A black economic empowerment (BEE) charter for the R14-billion wine industry is expected only after the February/March harvest, but an investigation into land transfers and funding for the initiative is already under way.
Only 1% of the multibillion-rand business, concentrated in the Western Cape, lies in black hands. There are a handful of empowerment schemes, dominated by share allocations to farm workers undertaken jointly with foreign interests.
An investigation into land reform was announced after last weekend’s conference hosted by the South African Wine Industry Trust (Sawit), a private-public partnership.
The conference also decided to ask the government to release some of the â,¬15-billion South Africa will receive as compensation for phasing out brand names, such as port and sherry, under the trade deal with Europe.
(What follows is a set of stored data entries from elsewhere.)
Lemma fst_concat {A B} (ls : list (list (A * B))) : (concat ls).*1 = concat ((fun l => l.*1) <$> ls).
Proof. induction ls as [| l ls IH]; [done |]. simpl. by rewrite fmap_app, IH. Qed.

Lemma leaves_partition (g : esdm_grid_t) : tree_wf g -> tree_complete g -> partitions (leafCells g).*1 (domain g).
Proof.
  intros Hwf. induction Hwf as [g Hn Hs IH]. intros [cs Hg _ Hsub].
  pose proof (gw_axes _ (nw_grid _ Hn)) as Hax. pose proof (nw_cells _ Hn cs Hg) as Hlen.
  rewrite (leafCells_from g cs Hg), leavesFrom_concat, fst_concat.
  apply (partitions_refine ((fun j => cellOf (axes g) (coordinates (axes g) j)) <$> seqZ 0 (cellTotal (axes g)))).
  - by apply cells_partition_axes.
  - apply Forall2_same_length_lookup_2.
    { rewrite !length_fmap, length_imap, length_seqZ. lia. }
    intros j c l Hc Hl. rewrite list_lookup_fmap in Hl. rewrite list_lookup_imap in Hl.
    destruct (cs !! j) as [e |] eqn:He; [| done]. injection Hl as <-.
    apply list_lookup_fmap_Some in Hc as (k & -> & Hk). apply lookup_seqZ in Hk as [-> Hk].
    rewrite Z.add_0_l. simpl. unfold entryLeaves. destruct (subgrid e) as [s |] eqn:Hse.
    + rewrite <- (nw_domain _ Hn cs j e s Hg He Hse). apply (IH cs j e s Hg He Hse). by eapply Hsub.
    + simpl. apply partitions_single. apply Forall_forall. intros r Hr.
      pose proof (cellRange_int64 g _ (nw_grid _ Hn) (nw_int64 _ Hn) (coordinates_ok _ Hax (Z.of_nat j))) as Hci.
      rewrite Forall_forall in Hci. specialize (Hci r Hr). simpl in Hci. lia.
Qed.

(** * The iterator *)

(** The number of loop iterations that a complete traversal of a grid takes. *)
Fixpoint nodes (g : esdm_grid_t) : nat :=
  match grid g with
  | None => 1
  | Some cs => S (foldr (fun e n => S (from_option nodes 0%nat (subgrid e)) + n)%nat 0%nat cs)
  end.

Definition entrySteps (e : esdm_gridEntry_t) : nat := S (from_option nodes 0%nat (subgrid e)).

Definition steps (cs : list esdm_gridEntry_t) : nat := foldr (fun e n => entrySteps e + n)%nat 0%nat cs.

Lemma nodes_steps (g : esdm_grid_t) (cs : list esdm_gridEntry_t) : grid g = Some cs -> nodes g = S (steps cs).
Proof. intros Hg. destruct g as [d id n gr axs]. simpl in Hg. by subst gr. Qed.

Definition remaining (f : iteratorFrame F) : list esdm_gridEntry_t :=
  drop (Z.to_nat (lastIndex f + 1)) (default [] (grid (itGrid f))).

Definition frameLeaves (f : iteratorFrame F) : list (esdmI_hypercube_t * option F) :=
  leavesFrom (itGrid f) (Z.to_nat (lastIndex f + 1)) (remaining f).

Definition stackLeaves (it : list (iteratorFrame F)) : list (esdmI_hypercube_t * option F) := concat (frameLeaves <$> it).

Definition stackSteps (it : list (iteratorFrame F)) : nat := foldr (fun f n => S (steps (remaining f)) + n)%nat 0%nat it.

(** The cell an iterator is at. *)
Definition frameCell (f : iteratorFrame F) : esdmI_hypercube_t :=
  cellOf (axes (itGrid f)) (coordinates (axes (itGrid f)) (lastIndex f)).

Record frame_ok (f : iteratorFrame F) : Prop := {
  fo_wf : tree_wf (itGrid f);
  fo_complete : tree_complete (itGrid f);
  fo_count : cellCount f = cellTotal (axes (itGrid f));
  fo_index : -1 <= lastIndex f < cellCount f
}.

Lemma newFrame_ok (g : esdm_grid_t) (parent : list (iteratorFrame F)) :
  tree_wf g -> tree_complete g ->
  exists f, esdm_gridIterator_create_internal g parent = Done (f :: parent) /\ frame_ok f /\ itGrid f = g /\
  frameLeaves f = leafCells g /\ S (steps (remaining f)) = nodes g.
Proof.
  intros Hwf Hc. pose proof (tree_node g Hwf) as Hn. unfold esdm_gridIterator_create_internal.
  rewrite cellCount_ok by apply Hn. run. eexists. split; [done |]. destruct Hc as [cs Hg H1 H2].
  pose proof (cellTotal_pos _ (gw_axes _ (nw_grid _ Hn))). split; [| split; [done |]].
  - constructor; simpl; [exact Hwf | by apply (TreeComplete g cs) | done | lia].
  - unfold frameLeaves, remaining. simpl. rewrite Hg. simpl. split; [symmetry; by apply leafCells_from |].
    symmetry. by apply nodes_steps.
Qed.

(** The next cell of the innermost iterator. *)
Lemma frame_next (f : iteratorFrame F) :
  frame_ok f -> lastIndex f + 1 < cellCount f ->
  exists e, getCell (itGrid f) (Z.to_nat (lastIndex f + 1)) = Done e /\
  let f' := IteratorFrame (itGrid f) (lastIndex f + 1) (cellCount f) in
  frame_ok f' /\ frameLeaves f = entryLeaves (itGrid f) (Z.to_nat (lastIndex f + 1)) e ++ frameLeaves f' /\
  steps (remaining f) = (entrySteps e + steps (remaining f'))%nat /\
  (forall s, subgrid e = Some s -> tree_wf s /\ tree_complete s).
Proof.
  intros [Hwf Hc Hcount Hidx] Hlt. pose proof (tree_node _ Hwf) as Hn. pose proof Hc as [cs Hg H1 H2].
  pose proof (nw_cells _ Hn cs Hg) as Hlen. set (i := Z.to_nat (lastIndex f + 1)).
  destruct (lookup_lt_is_Some_2 cs i) as [e He]; [unfold i; lia |]. exists e. split; [by apply (getCell_lookup _ cs) |].
  cbv zeta. set (f' := IteratorFrame _ _ _).
  assert (Hr : remaining f = e :: remaining f').
  { unfold remaining, f'. simpl. rewrite Hg. simpl. fold i. replace (Z.to_nat (lastIndex f + 1 + 1)) with (S i) by (unfold i; lia).
    by apply drop_S. }
  split; [constructor; simpl; try done; lia |]. split; [| split; [by rewrite Hr |]].
  - unfold frameLeaves. rewrite Hr. cbn [leavesFrom]. fold i. unfold f' at 2. simpl.
    by replace (Z.to_nat (lastIndex f + 1 + 1)) with (S i) by (unfold i; lia).
  - intros s Hs. split; [by apply (child_dims (itGrid f) cs i e s) | by eapply H2].
Qed.

Lemma frame_end (f : iteratorFrame F) : frame_ok f -> cellCount f <= lastIndex f + 1 -> frameLeaves f = [].
Proof.
  intros [Hwf Hc Hcount Hidx] Hge. destruct Hc as [cs Hg _ _]. pose proof (nw_cells _ (tree_node _ Hwf) cs Hg).
  unfold frameLeaves, remaining. rewrite Hg. simpl. by rewrite drop_ge by lia.
Qed.

Lemma stackLeaves_cons (f : iteratorFrame F) (it : list (iteratorFrame F)) : stackLeaves (f :: it) = frameLeaves f ++ stackLeaves it.
Proof. reflexivity. Qed.

Lemma advance_zero (fuel : nat) (it : list (iteratorFrame F)) : (1 <= fuel)%nat -> gridIterator_advance_loop fuel it 0 = Done it.
Proof. intros Hf. destruct fuel; [lia | done]. Qed.

(** One call to [esdm_gridIterator_advance()] with an increment of one. *)
Lemma advance_ok (fuel : nat) (f : iteratorFrame F) (it : list (iteratorFrame F)) :
  Forall frame_ok (f :: it) -> (stackSteps (f :: it) < fuel)%nat ->
  match stackLeaves (f :: it) with
  | [] => gridIterator_advance_loop fuel (f :: it) 1 = Done []
  | c :: rest => exists f' it', gridIterator_advance_loop fuel (f :: it) 1 = Done (f' :: it') /\ Forall frame_ok (f' :: it') /\
      stackLeaves (f' :: it') = rest /\ frameCell f' = c.1 /\ 0 <= lastIndex f' /\ (stackSteps (f' :: it') <= stackSteps (f :: it))%nat
  end.
Proof.
  revert f it. induction fuel as [| fuel IH]; intros f it Hok Hfuel; [lia |].
  cbn [gridIterator_advance_loop]. change (1 =? 0) with false. cbv iota zeta. apply Forall_cons in Hok as [Hf Hit].
  rewrite stackLeaves_cons, Z.geb_leb. cbn [stackSteps foldr] in Hfuel.
  destruct (Z.leb_spec (cellCount f) (lastIndex f + 1)) as [Hge | Hlt].
  - rewrite (frame_end f Hf Hge). cbn [app]. destruct it as [| f2 it]; [done |].
    specialize (IH f2 it Hit ltac:(unfold stackSteps in *; lia)). destruct (stackLeaves (f2 :: it)) as [| c rest]; [done |].
    destruct IH as (f' & it' & E & H1 & H2 & H3 & H4 & H5). exists f', it'. split; [exact E |]. split; [exact H1 |]. split; [exact H2 |].
    split; [exact H3 |]. split; [exact H4 |]. change (stackSteps (f :: f2 :: it)) with (S (steps (remaining f)) + stackSteps (f2 :: it))%nat. lia.
  - destruct (frame_next f Hf Hlt) as (e & -> & Hf' & Hl & Hst & Hsub). run. rewrite Hl.
    set (f' := IteratorFrame _ _ _) in *. unfold entryLeaves, entrySteps in *. destruct (subgrid e) as [s |] eqn:Hse.
    + destruct (Hsub s eq_refl) as [Hws Hcs]. destruct (newFrame_ok s (f' :: it) Hws Hcs) as (fs & -> & Hfs & _ & Hls & Hns). run.
      assert (Hm : (stackSteps (fs :: f' :: it) < stackSteps (f :: it))%nat) by (cbn [stackSteps foldr] in *; simpl in Hst; lia).
      specialize (IH fs (f' :: it) (Forall_cons_2 _ _ _ Hfs (Forall_cons_2 _ _ _ Hf' Hit)) ltac:(cbn [stackSteps foldr] in *; simpl in Hst; lia)).
      rewrite !stackLeaves_cons, Hls, app_assoc in IH.
      destruct ((leafCells s ++ frameLeaves f') ++ stackLeaves it) as [| c rest]; [done |].
      destruct IH as (f2 & it2 & E & H1 & H2 & H3 & H4 & H5). exists f2, it2. split; [exact E |]. split; [exact H1 |].
      split; [exact H2 |]. split; [exact H3 |]. split; [exact H4 | lia].
    + change (1 - 1) with 0. rewrite advance_zero by lia. cbn [app]. exists f', it. split; [done |]. split; [exact (Forall_cons_2 _ _ _ Hf' Hit) |].
      split; [by rewrite stackLeaves_cons |]. destruct Hf as [_ _ _ Hidx]. unfold frameCell. simpl.
      rewrite Z2Nat.id by lia. split; [done |]. split; [lia |]. cbn [stackSteps foldr]. simpl in Hst. lia.
Qed.

Lemma leavesFrom_elem (g : esdm_grid_t) (j : nat) (cs : list esdm_gridEntry_t) x :
  x ∈ leavesFrom g j cs -> exists k e, cs !! k = Some e /\ x ∈ entryLeaves g (j + k) e.
Proof.
  revert j. induction cs as [| e cs IH]; intros j Hx; [by apply elem_of_nil in Hx |]. cbn [leavesFrom] in Hx.
  apply elem_of_app in Hx as [Hx | Hx].
  - exists 0%nat, e. by rewrite Nat.add_0_r.
  - destruct (IH (S j) Hx) as (k & e' & He & Hk). exists (S k), e'. by replace (j + S k)%nat with (S j + k)%nat by lia.
Qed.

Lemma leafCells_inside (g : esdm_grid_t) x : tree_wf g -> x ∈ leafCells g -> Forall2 range_inside x.1 (domain g).
Proof.
  intros Hwf. induction Hwf as [g Hn Hs IH]. intros Hx. pose proof (gw_axes _ (nw_grid _ Hn)) as Hax.
  destruct (grid g) as [cs |] eqn:Hg; [| destruct g; simpl in *; subst; by apply elem_of_nil in Hx].
  rewrite (leafCells_from g cs Hg) in Hx. apply leavesFrom_elem in Hx as (k & e & He & Hx). unfold entryLeaves in Hx.
  pose proof (cell_inside_domain (axes g) _ Hax (coordinates_ok _ Hax (Z.of_nat k))) as Hcell.
  destruct (subgrid e) as [s |] eqn:Hse.
  - pose proof (IH cs k e s eq_refl He Hse Hx) as H. rewrite (nw_domain _ Hn cs k e s Hg He Hse) in H.
    eapply cube_inside_trans; [exact H | exact Hcell].
  - apply list_elem_of_singleton in Hx as ->. exact Hcell.
Qed.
Sawit general manager Marthinus Saunderson said BEE should happen “along the whole value chain” in the context of a growing industry. Internationally the market for South African wines was still growing phenomenally.
“Empowerment and [black] participation are easier if there is growth,” Saunderson said.
South Africa is the world’s eighth-largest wine producer. The harvest of February 2003 produced 1,2-million tons of grapes. Of the 955-million litres of wine, 230-million were exported.
The conference identified as key BEE areas poverty alleviation and skills development, enterprise development, equity transactions and corporate social investment.
Saunderson said he was “pleasantly surprised” all interest groups had bought into the charter.
Meanwhile, current empowerment initiatives have been criticised for falling short in benefiting workers. These include Thandi, near Gra-bouw, which involves a British retailer, Tesco, wine-maker Paul Cluver, an Anglican social development group and black-owned Umhlobo Investments.